Mengenai MSG sendiri, FDA telah menerima banyak laporan anekdot perihal reaksi buruk makanan yang mengandung MSG.
Reaksi ini dikenal sebagai gejala MSG, seperti: sakit kepala, berkeringat, sesak, mati rasa, kesemutan atau terbakar di wajah, leher, jantung berdebar-debar, nyeri dada, mual, dan masih banyak lagi.
Akan tetapi, dari sekian banyak riset dilakukan sejak muncul kabar MSG berbahaya bagi kesehatan, juga bisa menyebabkan kebodohan, tidak ada yang bisa menemukan bukti pasti adanya hubungan antara MSG dan gejala-gejala tersebut.
Baca: Konsumsi MSG Membuat Perut Terasa Kenyang
Peneliti malah menyatakan, pada sebagain orang bisa saja muncul reaksi jangka pendek gara-gara MSG, tetapi gejalanya biasanya ringan dan tidak memerlukan pengobatan.
Pendapat Ahli Tentang MSG
Menurut ahli alergi dan ahli imunologi, Katharine Woessner dari Grup Medis Klinik Scripps, yang melakukan penelitian tentang efek MSG, ada banyak kesalahpahaman di masyarakat mengenai MSG.
Banyak ilmuwan sepakat, anggapan MSG menyebabkan penyakit pada manusia tidak berdasar.

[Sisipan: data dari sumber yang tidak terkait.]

Definition st_cluster (s : node_st) (c : Cluster.cluster) : node_st :=
  mkSt c (ns_db s) (ns_conf s) (stat_numcommands s) (stat_numconnections s) (stat_rejected_conn s).
Definition st_conf (s : node_st) (c : serverConfig) : node_st :=
  mkSt (ns_cluster s) (ns_db s) c (stat_numcommands s) (stat_numconnections s) (stat_rejected_conn s).

(** [server.f] and [server.f = v]. *)
Definition num (s : node_st) (f : num_field) : Z := nums (ns_conf s) f.
Definition str (s : node_st) (f : str_field) : option bytes := strs (ns_conf s) f.
Definition set_num (s : node_st) (f : num_field) (v : Z) : node_st :=
  st_conf s (mkConfig (<[f := v]> (nums (ns_conf s))) (strs (ns_conf s)) (bindaddr (ns_conf s))).
Definition set_str (s : node_st) (f : str_field) (v : bytes) : node_st :=
  st_conf s (mkConfig (nums (ns_conf s)) (<[f := Some v]> (strs (ns_conf s))) (bindaddr (ns_conf s))).
Definition set_bindaddr (s : node_st) (l : list bytes) : node_st :=
  st_conf s (mkConfig (nums (ns_conf s)) (strs (ns_conf s)) l).

(** [server.cluster->election_timeout] and [heartbeat_interval]. *)
Definition set_election_timeout (s : node_st) (v : Z) : node_st :=
  let c := ns_cluster s in
  st_cluster s (Cluster.mkCluster (Cluster.rf c) (Cluster.log c) (Cluster.myself c) (Cluster.nodes c)
    (Cluster.node_heap c) (Cluster.link_heap c) (Cluster.next_block c) (Cluster.proc_clients c) v
    (Cluster.heartbeat_interval c) (Cluster.stats_bus_messages_sent c) (Cluster.stats_bus_messages_received c)).
Definition set_heartbeat_interval (s : node_st) (v : Z) : node_st :=
  let c := ns_cluster s in
  st_cluster s (Cluster.mkCluster (Cluster.rf c) (Cluster.log c) (Cluster.myself c) (Cluster.nodes c)
    (Cluster.node_heap c) (Cluster.link_heap c) (Cluster.next_block c) (Cluster.proc_clients c)
    (Cluster.election_timeout c) v (Cluster.stats_bus_messages_sent c) (Cluster.stats_bus_messages_received c)).

(** ** Helpers *)

(** The C string in an sds string. *)
Definition text (s : bytes) : bytes := default [] (cstr (s ++ [0])).

(** [!strcasecmp(s, name)] *)
Definition ieq (s : bytes) (name : string) : bool := strcasecmp0 s (lit name).

Definition yesnotoi (s : bytes) : Z := if ieq s "yes" then 1 else if ieq s "no" then 0 else -1.

Definition PREZ_CLIENT_TYPE_NORMAL : Z := 0.

Definition getClientTypeByName (name : bytes) : Z := if ieq name "normal" then PREZ_CLIENT_TYPE_NORMAL else -1.

Definition getClientTypeName (class : Z) : option bytes :=
  if class =? PREZ_CLIENT_TYPE_NORMAL then Some (lit "normal") else None.

Definition pathIsBaseName (path : bytes) : bool :=
  match strchr path 47, strchr path 92 with None, None => true | _, _ => false end.

(** The bytes behind an optional minus sign and the digits. *)
Fixpoint skip_digits (p : bytes) : bytes :=
  match p with
  | c :: p' => if is_digit c then skip_digits p' else p
  | [] => []
  end.

Definition memory_unit (u : bytes) : option Z :=
  if bool_decide (u = []) || ieq u "b" then Some 1
  else if ieq u "k" then Some 1000
  else if ieq u "kb" then Some 1024
  else if ieq u "m" then Some (1000 * 1000)
  else if ieq u "mb" then Some (1024 * 1024)
  else if ieq u "g" then Some (1000 * 1000 * 1000)
  else if ieq u "gb" then Some (1024 * 1024 * 1024)
  else None.

(** The value and [*err]; the product is computed in [long long]. *)
Definition memtoll (p : bytes) : cres (Z * bool) :=
  let u := skip_digits (match p with c :: p' => if c =? 45 then p' else p | [] => [] end) in
  let '(mul, err) := match memory_unit u with Some m => (m, false) | None => (1, true) end in
  let digits := (length p - length u)%nat in
  if (128 <=? digits)%nat then mret (LLONG_MAX, true) else
  let val := (strtoll_end 10 (take digits p)).1.1 in
  _ ← require ((LLONG_MIN <=? val * mul) && (val * mul <=? LLONG_MAX));
  mret (val * mul, err).

(** [None] is PREZ_ERR. *)
Definition getLongLongFromObject (o : robj) : option Z :=
  match o with
  | OBJ_INT v => Some v
  | _ =>
      let s := text (obj_sds o) in
      let '(value, eptr, erange) := strtoll_end 10 s in
      if (match s with c :: _ => isspace c | [] => false end) || negb (bool_decide (eptr = [])) || (erange : bool)
      then None else Some value
  end.

(** ** The configuration file *)

Definition PREZ_BINDADDR_MAX : nat := 16.
Definition PREZ_MIN_HZ : Z := 1.
Definition PREZ_MAX_HZ : Z := 500.
Definition PREZ_DEBUG : Z := 0.
Definition PREZ_VERBOSE : Z := 1.
Definition PREZ_NOTICE : Z := 2.
Definition PREZ_WARNING : Z := 3.
Definition PREZ_CONFIGLINE_MAX : nat := 1024.

(** The codes of <syslog.h>. *)
Definition validSyslogFacilities : list (string * Z) :=
  [("user", 8); ("local0", 128); ("local1", 136); ("local2", 144); ("local3", 152); ("local4", 160);
   ("local5", 168); ("local6", 176); ("local7", 184)]%string.

Definition maxmemory_policies : list (string * Z) :=
  [("volatile-lru", 0); ("volatile-random", 2); ("volatile-ttl", 1); ("allkeys-lru", 3);
   ("allkeys-random", 4); ("noeviction", 5)]%string.

Definition loglevels : list (string * Z) :=
  [("debug", PREZ_DEBUG); ("verbose", PREZ_VERBOSE); ("notice", PREZ_NOTICE); ("warning", PREZ_WARNING)]%string.

(** A chain of comparisons without regard to case. *)
Definition choose (l : list (string * Z)) (w : bytes) : option Z :=
  snd <$> (snd <$> list_find (λ e, ieq w e.1 = true) l).

(** [chdir], [fopen(name, "a")], and the files [fopen(name, "r")] opens. *)
Record files := mkFiles {
  can_chdir : bytes -> bool;
  can_append : bytes -> bool;
  file_bytes : bytes -> option bytes;
}.

(** [err = ...; goto loaderr] ends the process. *)
Definition checked (bad : bool) (s : node_st) : cres node_st := if bad then Exit else mret s.

(** [server.f = yesnotoi(w)], -1 is an error. *)
Definition set_yesno (s : node_st) (f : num_field) (w : bytes) : cres node_st :=
  checked (yesnotoi w =? -1) (set_num s f (yesnotoi w)).
Lemma choose_in l w v : choose l w = Some v -> exists n, (n, v) ∈ l.
Proof.
  unfold choose. destruct (list_find _ l) as [[i [n v0]]|] eqn:E; [|done]. intros [= <-].
  apply list_find_Some in E as (E & _ & _). exists n. by apply list_elem_of_lookup_2 in E.
Qed.

Lemma set_choice_ok s f l w s' : conf_ok s -> (forall n v, (n, v) ∈ l -> field_ok f v) ->
  set_choice s f l w = Ret s' -> conf_ok s'.
Proof.
  intros Hs Hl. unfold set_choice. destruct (choose l w) as [v|] eqn:E; [|done]. intros [= <-].
  apply choose_in in E as [n Hn]. by apply set_num_ok; [|eapply Hl].
Qed.

Lemma set_yesno_ok s f w s' : conf_ok s -> (forall v, 0 <= v <= 1 -> field_ok f v) -> set_yesno s f w = Ret s' -> conf_ok s'.
Proof.
  intros Hs Hf. unfold set_yesno. intros [E ->]%checked_ret. apply set_num_ok; [done|]. apply Hf.
  unfold yesnotoi in *. repeat case_match; lia.
Qed.

(** One branch of the chain of directives that sets a checked number. *)
Ltac directive_num :=
  match goal with
  | H : checked ?b (set_num ?s ?f (atoi ?a)) = Ret _ |- _ =>
      let E := fresh in apply checked_ret in H as [E ->]; apply set_num_ok; [done|]; cbn [field_ok];
      pose proof (atoi_range a); lia
  | H : mret (set_str _ _ _) = Ret _ |- _ => injection H as <-; by apply set_str_ok
  | H : checked _ (set_str _ _ _) = Ret _ |- _ => apply checked_ret in H as [_ ->]; by apply set_str_ok
  | H : set_yesno _ _ _ = Ret _ |- _ => eapply set_yesno_ok; [done| |exact H]; cbn [field_ok]; lia
  end.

Hal senada diungkapkan Ken Lee, Profesor dan Direktur Inovasi Makanan di The Ohio State University.
Menurutnya, tidak benar MSG beracun atau penyebab alergi makanan. MSG adalah singkatan dari monosodium glutamat, tambahnya.
Jadi, isinya adalah natrium, banyak terdapat pada garam meja. Sementara glutamat, komponen dasar MSG, adalah sinonim untuk asam glutamat. Ini adalah asam amino alami.